(** With enough rounds, [split_fuel] ends with what follows the last
    occurrence of a separator that cannot overlap itself. *)
Lemma split_fuel_last m n s i :
  unbordered m = true -> 0 < length m ->
  rfind s m = Some i -> length s <= n ->
  last (split_fuel n s m) = Some (drop (i + length m) s).
Proof.
  intros Hm Hlen. revert s i.
  induction n as [|n IH]; intros s i Hr Hn; apply rfind_Some in Hr as [Hi Hmax].
  - apply occurs_bound in Hi. lia.
  - cbn [split_fuel]. pose proof (find_spec s m) as Hf.
    destruct (find s m) as [k|]; [|destruct (Hf _ Hi)].
    destruct Hf as [Hk Hmin]. pose proof (Hmin _ Hi) as Hki.
    pose proof (occurs_bound _ _ _ Hk) as Hkb.
    assert (Hnext : forall j, occurs (drop (k + length m) s) m j <->
                              occurs s m (k + length m + j)).
    { intros j. rewrite !occurs_drop, length_drop, drop_drop.
      split; intros [? ?]; (split; [lia | assumption]). }
    destruct (decide (k = i)) as [->|Hne].
    + assert (Hnone : find (drop (i + length m) s) m = None).
      { apply find_None. intros j Hj. apply Hnext, Hmax in Hj. lia. }
      destruct n as [|n]; cbn [split_fuel]; [reflexivity|].
      rewrite Hnone. reflexivity.
    + assert (k + length m <= i)
        by (apply (unbordered_no_overlap m s); auto; lia).
      specialize (IH (drop (k + length m) s) (i - (k + length m))).
      rewrite last_cons, IH.
      * rewrite drop_drop. f_equal. f_equal. lia.
      * apply rfind_Some. split.
        -- apply Hnext. replace (k + length m + (i - (k + length m))) with i by lia.
           exact Hi.
        -- intros j Hj. apply Hnext, Hmax in Hj. lia.
      * rewrite length_drop. lia.
Qed.

Lemma split_fuel_nonempty n s m : split_fuel n s m <> [].
Proof. destruct n; simpl; [|destruct (find s m)]; discriminate. Qed.

(** [length s] rounds are enough: more rounds give the same pieces. *)
Lemma split_fuel_enough sep s n m :
  0 < length sep -> length s <= n -> length s <= m ->
  split_fuel n s sep = split_fuel m s sep.
Proof.
  intros Hsep. revert s m. induction n as [|n IH]; intros s m Hn Hm.
  - destruct s; [|simpl in Hn; lia].
    destruct m; cbn [split_fuel]; [reflexivity|].
    pose proof (find_spec [] sep) as Hf. destruct (find [] sep); [|reflexivity].
    destruct Hf as [Hf _]. apply occurs_bound in Hf. simpl in Hf. lia.
  - cbn [split_fuel]. pose proof (find_spec s sep) as Hf.
    destruct (find s sep) as [i|] eqn:E.
    + destruct Hf as [Hf _]. apply occurs_bound in Hf.
      destruct m as [|m]; [lia|]. cbn [split_fuel]. rewrite E. f_equal.
      apply IH; rewrite length_drop; lia.
    + destruct m; cbn [split_fuel]; [|rewrite E]; reflexivity.
Qed.

(** So [split_fuel (length s)] satisfies the equation of [str.split]: cut
    at the first occurrence, split what follows it. *)
Lemma split_fuel_unfold sep s :
  0 < length sep ->
  split_fuel (length s) s sep =
  match find s sep with
  | Some i =>
      let rest := drop (i + length sep) s in
      take i s :: split_fuel (length rest) rest sep
  | None => [s]
  end.
Proof.
  intros Hsep. pose proof (find_spec s sep) as Hf.
  destruct (find s sep) as [i|] eqn:E.
  - destruct Hf as [Hf _]. apply occurs_bound in Hf.
    destruct (length s) as [|n] eqn:Hl; [lia|].
    cbn [split_fuel]. rewrite E. cbn zeta. f_equal.
    apply split_fuel_enough; [exact Hsep | rewrite length_drop; lia | lia].
  - destruct (length s); cbn [split_fuel]; [|rewrite E]; reflexivity.
Qed.

End StringFacts.

Section StripFacts.
Implicit Types (s a t b : str) (c : char) (p : char -> bool).

Lemma drop_while_all p a : forallb p a = true -> drop_while p a = [].
Proof.
  induction a as [|c a IH]; simpl; [reflexivity|].
  intros [Hc Ha]%andb_prop. rewrite Hc. auto.
Qed.

Lemma drop_while_app p a t :
  forallb p a = true -> drop_while p (a ++ t) = drop_while p t.
Proof.
  induction a as [|c a IH]; simpl; [reflexivity|].
  intros [Hc Ha]%andb_prop. rewrite Hc. auto.
Qed.

Lemma drop_while_stop p t :
  (forall c, head t = Some c -> p c = false) -> drop_while p t = t.
Proof.
  destruct t as [|c t]; simpl; [reflexivity|].
  intros H. rewrite (H c eq_refl). reflexivity.
Qed.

# # #

| Required work |
From the entries above, copy each line holding "simpl".

| Answer section |
Proof. destruct n; simpl; [|destruct (find s m)]; discriminate. Qed.
  - destruct s; [|simpl in Hn; lia].
    destruct Hf as [Hf _]. apply occurs_bound in Hf. simpl in Hf. lia.
  induction a as [|c a IH]; simpl; [reflexivity|].
  induction a as [|c a IH]; simpl; [reflexivity|].
  destruct t as [|c t]; simpl; [reflexivity|].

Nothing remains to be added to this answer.